• [YOUR ASSIGNMENT]
An exact transcript is needed of the material below, beginning at the line that contains "Lemma trimEnd_all_ws (s" and continuing through its last line; nothing else should appear.

• [SOURCE MATERIAL]
(** X7, witness: a reply that is no JSON. *)
Lemma invalid_response_is_not_retried_witness :
  exists e n before response,
    extract (engine := referenceEngine) testClient
      (fun _ _ => Resolved (okResponse (assistantReply (js "This is not JSON"))))
      (fun _ => 0) testOptions
    = Some (Throw (Some e), before ++ [EvChat n])
    /\ parseExtractionResponse (engine := referenceEngine) response = Throw e.
Proof.
  assert (exists e trace,
             extract (engine := referenceEngine) testClient
               (fun _ _ => Resolved (okResponse
                                       (assistantReply (js "This is not JSON"))))
               (fun _ => 0) testOptions
             = Some (Throw (Some e), trace)
             /\ code e = INVALID_RESPONSE) as (e & trace & Hrun & Hcode)
    by (do 2 eexists; split; vm_compute; reflexivity).
  destruct (@invalid_response_is_not_retried referenceEngine testClient
              _ _ testOptions e trace Hrun Hcode)
    as (n & before & response & Htrace & _ & Hparse).
  exists e, n, before, response. rewrite <- Htrace. split; [exact Hrun | exact Hparse].
Defined.

(* ===================================================================== *)
(** * Further properties of the parser and of the request *)
(* ===================================================================== *)

Lemma trimEnd_all_ws (s : jsstring) : forallb is_ws s = true -> trimEnd s = [].
Proof.
  intros H. destruct s as [|c s]; [reflexivity|].
  change (trimEnd (c :: s)) with
    (if forallb is_ws (c :: s) then [] else c :: trimEnd s).
  now rewrite H.
Qed.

• [EXERCISE RESULT]
Lemma trimEnd_all_ws (s : jsstring) : forallb is_ws s = true -> trimEnd s = [].
Proof.
  intros H. destruct s as [|c s]; [reflexivity|].
  change (trimEnd (c :: s)) with
    (if forallb is_ws (c :: s) then [] else c :: trimEnd s).
  now rewrite H.
Qed.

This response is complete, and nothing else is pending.